-- Action item --
When you reach the line containing "Definition MakeKey (raw" in the entries below, start writing out each line exactly, and stop after the line containing "- intros E.".

[Extracted records]

(** ** Keys *)

(** The frame count, the generation, and the program counters up to the count;
    the rest of the array is zero and never compared. *)
Record RawStackKey := mkKey { key_frame_count : Z; key_module_generation : Z; key_pcs : list Z }.
#[global] Instance RawStackKey_eq_dec : EqDecision RawStackKey.
Proof. solve_decision. Defined.
#[global] Instance RawStackKey_countable : Countable RawStackKey.
Proof.
  refine (inj_countable' (λ k, (key_frame_count k, key_module_generation k, key_pcs k))
            (λ t, mkKey t.1.1 t.1.2 t.2) _).
  by intros [].
Defined.

(** [operator==] *)
Definition key_eqb (a b : RawStackKey) : bool :=
  (key_frame_count a =? key_frame_count b) && (key_module_generation a =? key_module_generation b) &&
  forallb (λ i, bool_decide (nth i (key_pcs a) 0 = nth i (key_pcs b) 0)) (seq 0 (Z.to_nat (key_frame_count a))).

Definition HashPc (seed pc : Z) : Z :=
  Z.lxor seed (pc ⊞ 0x9e3779b97f4a7c15 ⊞ u64 (Z.shiftl seed 6) ⊞ Z.shiftr seed 2).
Definition RawStackKeyHash (key : RawStackKey) : Z :=
  let value := HashPc (key_frame_count key) (key_module_generation key) in
  let count := Z.min (key_frame_count key) 8 in
  foldl (λ value i, HashPc value (nth i (key_pcs key) 0)) value (seq 0 (Z.to_nat count)).

Definition clamp_frames (raw : RawStackRecord) : RawStackRecord :=
  raw <| frame_count := Z.min (frame_count raw) kMaxAsyncRawFrames |>.
Definition MakeKey (raw : RawStackRecord) : RawStackKey :=
  let frame_count := Z.min (frame_count raw) kMaxAsyncRawFrames in
  mkKey frame_count (module_generation raw) (take (Z.to_nat frame_count) (pcs raw)).

(** ** Facts about keys *)

Lemma MakeKey_clamp raw : MakeKey (clamp_frames raw) = MakeKey raw.
Proof. unfold MakeKey, clamp_frames. cbn. by rewrite <-Z.min_assoc, Z.min_id. Qed.

Lemma forallb_nth_eq (l l' : list Z) n :
  length l = n → length l' = n →
  forallb (λ i, bool_decide (nth i l 0 = nth i l' 0)) (seq 0 n) = true → l = l'.
Proof.
  intros Hl Hl' Hall. apply (nth_ext l l' 0 0); [congruence|]. intros i Hi.
  apply forallb_forall with (x := i) in Hall; [by bool_hyps|]. apply in_seq. lia.
Qed.

(** On the keys [MakeKey] builds, [operator==] is equality, which the maps of
    the model compare with, and equal keys have equal hashes. *)
Definition key_wf (k : RawStackKey) : Prop := Z.of_nat (length (key_pcs k)) = key_frame_count k.
Lemma MakeKey_wf raw : 0 ≤ frame_count raw ≤ Z.of_nat (length (pcs raw)) → key_wf (MakeKey raw).
Proof. intros ?. unfold key_wf, MakeKey, kMaxAsyncRawFrames. cbn. rewrite length_take. lia. Qed.
Lemma key_eqb_eq a b : key_wf a → key_wf b → key_eqb a b = true ↔ a = b.
Proof.
  unfold key_wf, key_eqb. intros Ha Hb. split.
  - intros E. bool_hyps. destruct a as [fa ga pa], b as [fb gb pb]; cbn in *. subst gb.
    assert (pa = pb) as -> by (eapply forallb_nth_eq; [..|done]; lia). congruence.
  - intros ->. rewrite !Z.eqb_refl. cbn. apply forallb_forall. intros i _. by apply bool_decide_eq_true.
Qed.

-- Solution to this exercise --
Definition MakeKey (raw : RawStackRecord) : RawStackKey :=
  let frame_count := Z.min (frame_count raw) kMaxAsyncRawFrames in
  mkKey frame_count (module_generation raw) (take (Z.to_nat frame_count) (pcs raw)).

(** ** Facts about keys *)

Lemma MakeKey_clamp raw : MakeKey (clamp_frames raw) = MakeKey raw.
Proof. unfold MakeKey, clamp_frames. cbn. by rewrite <-Z.min_assoc, Z.min_id. Qed.

Lemma forallb_nth_eq (l l' : list Z) n :
  length l = n → length l' = n →
  forallb (λ i, bool_decide (nth i l 0 = nth i l' 0)) (seq 0 n) = true → l = l'.
Proof.
  intros Hl Hl' Hall. apply (nth_ext l l' 0 0); [congruence|]. intros i Hi.
  apply forallb_forall with (x := i) in Hall; [by bool_hyps|]. apply in_seq. lia.
Qed.

(** On the keys [MakeKey] builds, [operator==] is equality, which the maps of
    the model compare with, and equal keys have equal hashes. *)
Definition key_wf (k : RawStackKey) : Prop := Z.of_nat (length (key_pcs k)) = key_frame_count k.
Lemma MakeKey_wf raw : 0 ≤ frame_count raw ≤ Z.of_nat (length (pcs raw)) → key_wf (MakeKey raw).
Proof. intros ?. unfold key_wf, MakeKey, kMaxAsyncRawFrames. cbn. rewrite length_take. lia. Qed.
Lemma key_eqb_eq a b : key_wf a → key_wf b → key_eqb a b = true ↔ a = b.
Proof.
  unfold key_wf, key_eqb. intros Ha Hb. split.
  - intros E. bool_hyps. destruct a as [fa ga pa], b as [fb gb pb]; cbn in *. subst gb.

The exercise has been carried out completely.